The most compelling truth about whales is how little we know about them.
Consider the case of the sei whale that just turned up along the Fife coast, in the River Forth, apparently to die.
The best efforts of human rescuers appeared to have prevailed as it was persuaded away from the shallows at North Queensferry and it swam back towards the open sea.
But within 24 hours it washed up dead, having swum no great distance at all.
All being well, the sei whale is a deep ocean creature, and your best chance of seeing one in Scottish waters is off the west coast of Shetland in the summer.
So why would one turn up by the Forth Bridges, just about as far from the open ocean as it could get in Scottish waters, clearly disorientated, apparently incapable of freeing itself from lethally shallow water?
There is a beautiful film clip online of what may well be the same sei whale swimming through the reflections of the railway bridge in flat calm water in April.
It is a captivating sequence, except that a sei whale shouldn’t have been within several hundred miles of the place. All being well.
Whales blow my mind. They have done for almost half my life. The first time was 1988, four in the morning, somewhere west of Tiree, on a two-masted schooner sailing from St Kilda to Mull.
I had hitched a lift, improbable as it sounds, having been on St Kilda for two weeks.

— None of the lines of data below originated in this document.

(* ===== verification/QueryTheorems.v ===== *)
(** * QueryTheorems: correctness of the answers to clients *)

From S2P Require Import Prelude Bytes Sha256 Merkle BitcoinTypes ScriptPubkey.
From S2P Require Import Database Repository RepositoryFacts Ledger Chain Wallet Scan Genesis Sync.
From S2P Require Import HeaderSync Queries Examples BlockScan ScanExamples.

(** ** Headers *)

(** On a header table that is a chain, [GetBlockHeaders] with a start and a
    limit that are not negative is the slice of the chain from the genesis
    block: the headers of heights [start], [start+1], ..., at most [limit] of
    them, the genesis header included when the start is 0, which Testnet does
    not have. *)
Theorem GetBlockHeaders_slice rows start limit w :
  chain_ok (genesis_hash w) (r_db (repo w)) rows → (start = 0 → net w ≠ Testnet) →
  0 ≤ start → 0 ≤ limit →
  GetBlockHeaders start limit w =
    (Ok (take (Z.to_nat limit) (drop (Z.to_nat start) (header_list w rows))), w).
Proof.
  intros Hc Hn Hs Hl. unfold GetBlockHeaders.
  rewrite (on_repo_read _ _ _ (selectRawBlockHeadersByHeight_chain _ _ start limit (repo w) Hc)).
  unfold header_list. set (hd := take 80 (hd_Serialized (genesisBlockData (net w)))).
  rewrite fmap_drop. set (hs := (λ r : bytes * headerRow, bh_serialized r.2) <$> rows).
  assert (sql_limit limit (drop (Z.to_nat (start - 1)) hs)
    = take (Z.to_nat limit) (drop (Z.to_nat (start - 1)) hs)) as Hlim.
  { unfold sql_limit. destruct (Z.ltb_spec limit 0); [lia|done]. }
  rewrite Hlim. destruct (Z.eqb_spec start 0) as [->|Hne].
  - rewrite bind_assoc, (bind_Ok_1 _ _ _ _ _ (genesis_header_run w (Hn eq_refl))). fold hd.
    rewrite bind_run. change (Z.to_nat (0 - 1)) with 0%nat. change (Z.to_nat 0) with 0%nat.
    rewrite !drop_0. unfold mret, M_ret. do 2 f_equal.
    unfold drop_last. cbn [length]. rewrite length_take.
    destruct (Z.ltb_spec limit (S (Nat.min (Z.to_nat limit) (length hs)))) as [Hlt|Hge].
    + replace (S (Nat.min (Z.to_nat limit) (length hs)) - 1)%nat with (Z.to_nat limit) by lia.
      destruct (Z.to_nat limit) as [|n]; [done|]. cbn [take]. f_equal. rewrite take_take. f_equal. lia.
    + destruct (Z.to_nat limit) as [|n] eqn:E; [lia|]. cbn [take]. f_equal.
      rewrite !take_ge; [done|lia..].
  - rewrite bind_run. unfold mret, M_ret. do 3 f_equal.
    replace (Z.to_nat start) with (S (Z.to_nat (start - 1))) by lia. done.
Qed.

Definition w_headers : W := manager paid_repo [] ∅.

Lemma GetBlockHeaders_slice_witness :
  GetBlockHeaders 0 2 w_headers = (Ok (take 2 (header_list w_headers headers12)), w_headers).
Proof.
  apply (GetBlockHeaders_slice headers12 0 2 w_headers).
  - exact paid_chain.
  - intros _. discriminate.
  - lia.
  - lia.
Defined.

(** A negative limit is no limit: [GetBlockHeaders] from a height above the
    genesis block then answers with every header from that height to the tip.
    (The handler of [blockchain.block.headers] only lowers counts above 2016.) *)
Theorem GetBlockHeaders_negative_limit rows start limit w :
  chain_ok (genesis_hash w) (r_db (repo w)) rows → 1 ≤ start → limit < 0 →
  GetBlockHeaders start limit w = (Ok (drop (Z.to_nat start) (header_list w rows)), w).
Proof.
  intros Hc Hs Hl. unfold GetBlockHeaders.
  rewrite (on_repo_read _ _ _ (selectRawBlockHeadersByHeight_chain _ _ start limit (repo w) Hc)).
  destruct (Z.eqb_spec start 0); [lia|]. rewrite bind_run. unfold mret, M_ret. do 2 f_equal.
  unfold sql_limit. rewrite (proj2 (Z.ltb_lt _ _)) by done. unfold header_list.
  replace (Z.to_nat start) with (S (Z.to_nat (start - 1))) by lia. by rewrite fmap_drop.
Qed.

Lemma GetBlockHeaders_negative_limit_witness :
  GetBlockHeaders 1 (-1) w_headers = (Ok (drop 1 (header_list w_headers headers12)), w_headers).
Proof.
  apply (GetBlockHeaders_negative_limit headers12 1 (-1) w_headers).
  - exact paid_chain.
  - lia.
  - lia.
Defined.

(** [GetBlockHeader] answers with the header at the height of the chain, the
    genesis header at 0, and fails with [sql.ErrNoRows] past the tip and for
    negative heights. *)
Theorem GetBlockHeader_spec rows h w :
  chain_ok (genesis_hash w) (r_db (repo w)) rows → net w ≠ Testnet →
  GetBlockHeader h w =
    (match (if h <? 0 then None else header_list w rows !! Z.to_nat h) with
     | Some header => Ok header
     | None => Err ErrNoRows
     end, w).
Proof.
  intros Hc Hn. unfold GetBlockHeader. destruct (Z.eqb_spec h 0) as [->|Hne].
  - by rewrite genesis_header_run.
  - rewrite (on_repo_read _ _ _ (selectRawBlockHeaderByHeight_chain Hc h (repo w) eq_refl)).
    destruct (Z.ltb_spec h 0) as [Hlt|Hge].
    + destruct (Z.leb_spec 1 h); [lia|done].
    + destruct (Z.leb_spec 1 h); [|lia]. unfold header_list.
      replace (Z.to_nat h) with (S (Z.to_nat (h - 1))) by lia.
      match goal with |- context [(?x :: ?l) !! S ?n] => change ((x :: l) !! S n) with (l !! n) end.
      rewrite list_lookup_fmap. by destruct (rows !! Z.to_nat (h - 1)) as [[??]|].
Qed.

Lemma GetBlockHeader_spec_witness :
  GetBlockHeader 2 w_headers =
    (Ok (header_row 2 (header_of block2)).2.(bh_serialized), w_headers).
Proof.
  rewrite (GetBlockHeader_spec headers12 2 w_headers); [reflexivity|exact paid_chain|discriminate].
Defined.

(** ** Balance and unspent outputs *)

(** The balance of a script in the index is the sum, modulo 2^64, of the
    amounts of its rows in the table of unspent outputs; the unconfirmed balance
    is always 0. *)
Theorem GetScriptHashBalance_spec sh w :
  index_sync (repo w) → is_Some (scriptPubkeys w !! sh) →
  GetScriptHashBalance sh w =
    (Ok (uint64_wrap (satoshi_sum (unspent_of (r_db (repo w)) sh)), 0), w).
Proof. apply GetScriptHashBalance_run. Qed.

Definition w_balance : W :=
  manager paid_repo [] {[ paid_script_hash :=
    {| walletIdx := 0; account := receiveAccount; pubkeyIdx := 0 |} ]}.

Lemma GetScriptHashBalance_spec_witness :
  GetScriptHashBalance paid_script_hash w_balance =
    (Ok (uint64_wrap (satoshi_sum (unspent_of paid_db paid_script_hash)), 0), w_balance).
Proof.
  apply (GetScriptHashBalance_spec paid_script_hash w_balance).
  - reflexivity.
  - exists {| walletIdx := 0; account := receiveAccount; pubkeyIdx := 0 |}. apply lookup_singleton_eq.
Defined.

Lemma unspent_list_sorted db sh :
  StronglySorted (λ u v, lex_le (ud_Height u, ud_TxPos u) (ud_Height v, ud_TxPos v)) (unspent_list db sh).
Proof.
  unfold unspent_list. pose proof (order_by2_sorted fst (unspent_rows db sh)) as Hsort.
  induction Hsort as [|x l _ IH Hx]; cbn [fmap list_fmap]; constructor; [done|].
  apply Forall_fmap. eapply Forall_impl; [exact Hx|]. intros y Hy.
  unfold key2_le in Hy. by destruct x as [[??] ?], y as [[??] ?].
Qed.

(** C36: [listunspent] and [get_balance] agree: on consistent tables the list of
    unspent outputs of a script is in the order of height and position, and when
    the index of unspent outputs in memory holds the rows of its table
    ([index_sync]; it does not after a block that has failed half way), the
    balance of a script of the wallets is the sum of the amounts listed, modulo
    2^64. *)
Theorem GetScriptHashUnspent_balance top sh w :
  db_ok top (r_db (repo w)) → blobs_ok (r_db (repo w)) →
  ∃ utxos, GetScriptHashUnspent sh w = (Ok utxos, w) ∧
    StronglySorted (λ u v, lex_le (ud_Height u, ud_TxPos u) (ud_Height v, ud_TxPos v)) utxos ∧
    foldr (λ u s, ud_Satoshi u + s) 0 utxos = satoshi_sum (unspent_of (r_db (repo w)) sh) ∧
    (index_sync (repo w) → is_Some (scriptPubkeys w !! sh) →
       GetScriptHashBalance sh w = (Ok (uint64_wrap (foldr (λ u s, ud_Satoshi u + s) 0 utxos), 0), w)).
Proof.
  intros Hok Hb. exists (unspent_list (r_db (repo w)) sh).
  assert (foldr (λ u s, ud_Satoshi u + s) 0 (unspent_list (r_db (repo w)) sh)
    = satoshi_sum (unspent_of (r_db (repo w)) sh)) as Hsum
    by (by rewrite unspent_list_sum, (unspent_rows_sum top)).
  split_and!; [|by apply unspent_list_sorted|done|].
  - by apply on_repo_read, selectScriptHashUnspent_ok.
  - intros Hs Hi. rewrite Hsum. by apply GetScriptHashBalance_run.
Qed.

Lemma paid_sum : satoshi_sum (unspent_of paid_db paid_script_hash) = 50.
Proof.
  unfold unspent_of, paid_db. cbn [t_unspent_output].
  rewrite map_filter_singleton_True by reflexivity.
  unfold satoshi_sum. by rewrite map_to_list_singleton.
Qed.

Lemma GetScriptHashUnspent_balance_witness :
  ∃ utxos, GetScriptHashUnspent paid_script_hash w_balance = (Ok utxos, w_balance) ∧
    foldr (λ u s, ud_Satoshi u + s) 0 utxos = 50 ∧
    GetScriptHashBalance paid_script_hash w_balance =
      (Ok (uint64_wrap (foldr (λ u s, ud_Satoshi u + s) 0 utxos), 0), w_balance).
Proof.
  destruct (GetScriptHashUnspent_balance 1 paid_script_hash w_balance) as (us & H1 & _ & H2 & H3).
  - exact paid_db_ok.
  - exact paid_blobs_ok.
  - exists us. split; [exact H1|]. split.
    + rewrite H2. change (r_db (repo w_balance)) with paid_db. exact paid_sum.
    + apply H3; [reflexivity|].
      exists {| walletIdx := 0; account := receiveAccount; pubkeyIdx := 0 |}. apply lookup_singleton_eq.
Defined.

(** ** History and status *)

(** C37: the history of a script hash is exactly its recorded transactions, each
    once and with the height of its block, sorted by height and then by position in the
    block. *)
Theorem GetScriptHashHistory_spec top sh w :
  db_ok top (r_db (repo w)) → blobs_ok (r_db (repo w)) →
  let db := r_db (repo w) in
  ∃ hist keyed, GetScriptHashHistory sh w = (Ok hist, w) ∧
    hist = (λ r : (Z * Z) * bytes, {| td_Height := r.1.1; td_TxidOf := r.2 |}) <$> keyed ∧
    StronglySorted (λ r s, lex_le r.1 s.1) keyed ∧ NoDup (td_TxidOf <$> hist) ∧
    (∀ txid, txid ∈ td_TxidOf <$> hist ↔ (sh, txid) ∈ t_scriptpubkey_tx db) ∧
    (∀ height pos txid, ((height, pos), txid) ∈ keyed →
      ∃ row, t_tx db !! txid = Some row ∧ tx_height db row = Some height ∧ tr_pos row = pos).
Proof.
  intros Hok Hb db. exists (history db sh), (order_by2 fst (history_rows db sh)).
  split; [by apply on_repo_read, selectScriptHashHistory_ok|]. split; [done|].
  split; [apply order_by2_sorted|]. split; [apply history_NoDup|].
  assert (∀ height pos txid, ((height, pos), txid) ∈ order_by2 fst (history_rows db sh) ↔
    (sh, txid) ∈ t_scriptpubkey_tx db ∧
    ∃ row, t_tx db !! txid = Some row ∧ tx_height db row = Some height ∧ tr_pos row = pos) as Hel.
  { intros. rewrite elem_of_order_by2. apply elem_of_history_rows. }
  split; [|by intros height pos txid [_ ?]%Hel].
  intros txid. unfold history. rewrite <- list_fmap_compose, list_elem_of_fmap. split.
  - intros ([[height pos] x] & -> & [Hin _]%Hel). done.
  - intros Hin. destruct (ok_stx _ _ Hok _ _ Hin) as [row Hrow].
    destruct (ok_tx _ _ Hok _ _ Hrow) as (height & Hh & _).
    exists ((height, tr_pos row), txid). split; [done|]. apply Hel. eauto.
Qed.

Lemma GetScriptHashHistory_spec_witness :
  ∃ hist, GetScriptHashHistory paid_script_hash w_balance = (Ok hist, w_balance) ∧
    Txid pay1 ∈ td_TxidOf <$> hist.
Proof.
  destruct (GetScriptHashHistory_spec 1 paid_script_hash w_balance paid_db_ok paid_blobs_ok)
    as (hist & keyed & H1 & _ & _ & _ & H2 & _).
  exists hist. split; [exact H1|]. apply H2.
  change ((paid_script_hash, Txid pay1) ∈ ({[ (paid_script_hash, Txid pay1) ]} : gset (bytes * bytes))).
  by apply elem_of_singleton.
Defined.

(** The text of one entry ends at its second colon. *)
Lemma status_entry_inj t u l1 l2 :
  status_entry t ++ l1 = status_entry u ++ l2 →
  td_TxidOf t = td_TxidOf u ∧ td_Height t = td_Height u ∧ l1 = l2.
Proof.
  unfold status_entry. rewrite <- !app_assoc. intros H.
  apply split_at_sep in H as [Ht H]; [|apply colon_not_in_hex..].
  apply split_at_sep in H as [Hh H]; [|apply colon_not_in_decimal..].
  apply (inj hexEncode), (inj reverse) in Ht. apply (inj decimal) in Hh. done.
Qed.

Lemma status_text_inj l1 l2 : l1 ≫= status_entry = l2 ≫= status_entry → l1 = l2.
Proof.
  revert l2. induction l1 as [|t l1 IH]; intros [|u l2] H; [done| | |].
  - exfalso. rewrite bind_cons in H. unfold status_entry in H. by destruct (hexEncode _).
  - exfalso. rewrite bind_cons in H. unfold status_entry in H. by destruct (hexEncode _).
  - rewrite !bind_cons in H. apply status_entry_inj in H as (H1 & H2 & H3).
    destruct t, u. simpl in *. f_equal; [congruence|by apply IH].
Qed.

(** C38: a script has no status exactly when it has no history, and the status
    that clients compare tells histories apart: two histories with the same
    status are the same list, unless their texts are a collision of SHA-256. *)
Theorem shStatus_tells_histories :
  (∀ l, shStatus l = None ↔ l = []) ∧
  (∀ l1 l2, shStatus l1 = shStatus l2 →
     l1 = l2 ∨
     (l1 ≫= status_entry ≠ l2 ≫= status_entry ∧
      Sha256.Sum256 (l1 ≫= status_entry) = Sha256.Sum256 (l2 ≫= status_entry))).
Proof.
  split; [by intros [|t l]|]. intros l1 l2 H. destruct (decide (l1 ≫= status_entry = l2 ≫= status_entry)).
  - left. by apply status_text_inj.
  - right. split; [done|]. unfold shStatus in H.
    destruct l1 as [|t l1], l2 as [|u l2]; try done; try discriminate H. by injection H.
Qed.

(** One transaction, at height 1 and after a reorganisation at height 2. *)
Definition at_height (h : Z) : TxData := {| td_Height := h; td_TxidOf := Txid pay1 |}.

Lemma shStatus_tells_histories_witness :
  is_Some (shStatus [at_height 1]) ∧ shStatus [at_height 1] ≠ shStatus [at_height 2] ∧ shStatus [] = None.
Proof.
  destruct shStatus_tells_histories as [H1 H2]. split; [|split].
  - apply not_eq_None_Some. intros Hn. by apply H1 in Hn.
  - intros E. apply H2 in E as [E|[_ E]]; [discriminate E|].
    assert (bool_decide (Sha256.Sum256 ([at_height 1] ≫= status_entry) =
                         Sha256.Sum256 ([at_height 2] ≫= status_entry)) = false) as Hc
      by (vm_compute; reflexivity).
    exact (bool_decide_eq_false_1 _ Hc E).
  - by apply H1.
Defined.

(** ** Merkle proofs *)

(** The answer to [blockchain.transaction.get_merkle] verifies: for a
    transaction recorded from a block, [GetTransactionMerkle] answers with its
    position and a branch that [checkMerkleProof] accepts against the Merkle
    root of the block. *)
Theorem GetTransactionMerkle_verifies b pos tx row w :
  blobs_ok (r_db (repo w)) →
  t_tx (r_db (repo w)) !! Txid tx = Some row → recorded b pos tx row →
  ∃ md, GetTransactionMerkle (Txid tx) w = (Ok md, w) ∧
    md_Pos md = pos ∧
    checkMerkleProof (Txid tx) (md_Pos md) (merkle_root (TXIDs b)) (md_Merkle md) = true.
Proof.
  intros Hb Hrow [Hbh Hpos _ _ (branch & Hm & Hf & Hck & _)].
  exists {| md_Merkle := branch; md_Pos := pos |}. split; [|done].
  unfold GetTransactionMerkle, selectTransactionFromTxid. rewrite bind_run, on_repo_query, Hrow.
  unfold scan_blob. rewrite bool_decide_eq_true_2 by apply (blobs_tx _ Hb _ _ Hrow).
  run_outcome. cbn [td_MerkleProof]. rewrite Hm, bind_run. unfold lift_outcome.
  rewrite split_branch_join by done. by rewrite <- Hpos.
Qed.

Lemma paid_recorded : recorded block1 0 pay1 paid_tx_row.
Proof.
  split; try reflexivity. exists []. split_and!; [reflexivity|constructor| |reflexivity].
  vm_compute. reflexivity.
Qed.

Lemma GetTransactionMerkle_verifies_witness :
  ∃ md, GetTransactionMerkle (Txid pay1) w_balance = (Ok md, w_balance) ∧ md_Pos md = 0.
Proof.
  destruct (GetTransactionMerkle_verifies block1 0 pay1 paid_tx_row w_balance) as (md & H1 & H2 & _).
  - exact paid_blobs_ok.
  - apply lookup_singleton_eq.
  - exact paid_recorded.
  - exists md. exact (conj H1 H2).
Defined.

I had no berth, and had dozed in the galley.
The mate, who was steering at the time, called down to me:
“You awake, Jim? Come up and see this.”
Something tall and black and slender was scything through the water at speed.
“What is it?”
“Killer.”
The dorsal fin of a mature orca is anything up to six feet tall. I had never seen anything like it.
In the absence of scale, in the open ocean and completely alone, it looked like a black lighthouse.
How many cars do we need? How many holidays, how many new this, that and the others?”
The rest of the whale was below the surface, and did not surface the whole time it was in sight. And that was the moment whales began to blow my mind.
From that day to this, my fascination for them has only grown – deepened, you might say.
The best authority, probably in the world, is a biologist and writer called Roger Payne, whose book, Among Whales, is a remarkable bridge between whales and humankind, and still he admits to vast gaps in our knowledge.
“One reason whales maintain such a hold over our imaginations seems to be their omnipossibility – their unexpected and unpredictable appearances off all coasts…Whales can pass along your coast, or come into any harbour or bay that is deep enough to float them no matter where you live. And sometimes they do.”
Pollution and politicians
He is wise enough not to attempt an explanation. But there is a message in his book, which was published in 1995, that should resonate with us right now, and which one way or another has surely had a bearing on a sei whale that literally found it itself out of its depth and in in no fit state to find its way back to the ocean depths.
It is what he calls “a monster out there”.
“The monster is pollution – the accumulation of toxic stuff, the slow poisoning of the earth… the diminution of everything we love, believe in, hold dear, the erosion of the earth’s ability to sustain us…
“We might like to think it otherwise, but the madmen who made this monster are you and me.
“Although we try to put the blame on mad scientists or selfish industrialists, it is we, the mad consumers, who are its ultimate architects… wildly multiplying the insane consequences through our insatiable addiction to the heedless lifestyle that is its genesis.
“Even as we speak we are still addicted; in fact speaking is about as far as we have gotten.”
Does that ring a bell? Does it remind you of any of the events of the past two weeks in the middle of Glasgow?
The sei whale was about 50 miles away in a straight line when it breathed its last, and speaking about its monster-tormented domain is still about as far as we have gotten.
Yes, there are culpable political regimes and industrial regimes and the worldwide obsession with economic growth.
But then there is shopping, the role of consumers, the people in the street, like you, like me.
How many cars do we need? How many holidays, how many new this, that and the others?
We can vote out politicians. We can also vote with our consciences.
A sei whale lost its way, and that shouldn’t happen. And then it couldn’t find its way back to where it belongs, and that shouldn’t happen, either.
We don’t know why it died.
It’s just possible that it gave up in the face of its knowledge of the monster out there, the erosion of the ocean’s ability to sustain its whales.
The most compelling truth about whales is how little we know about them.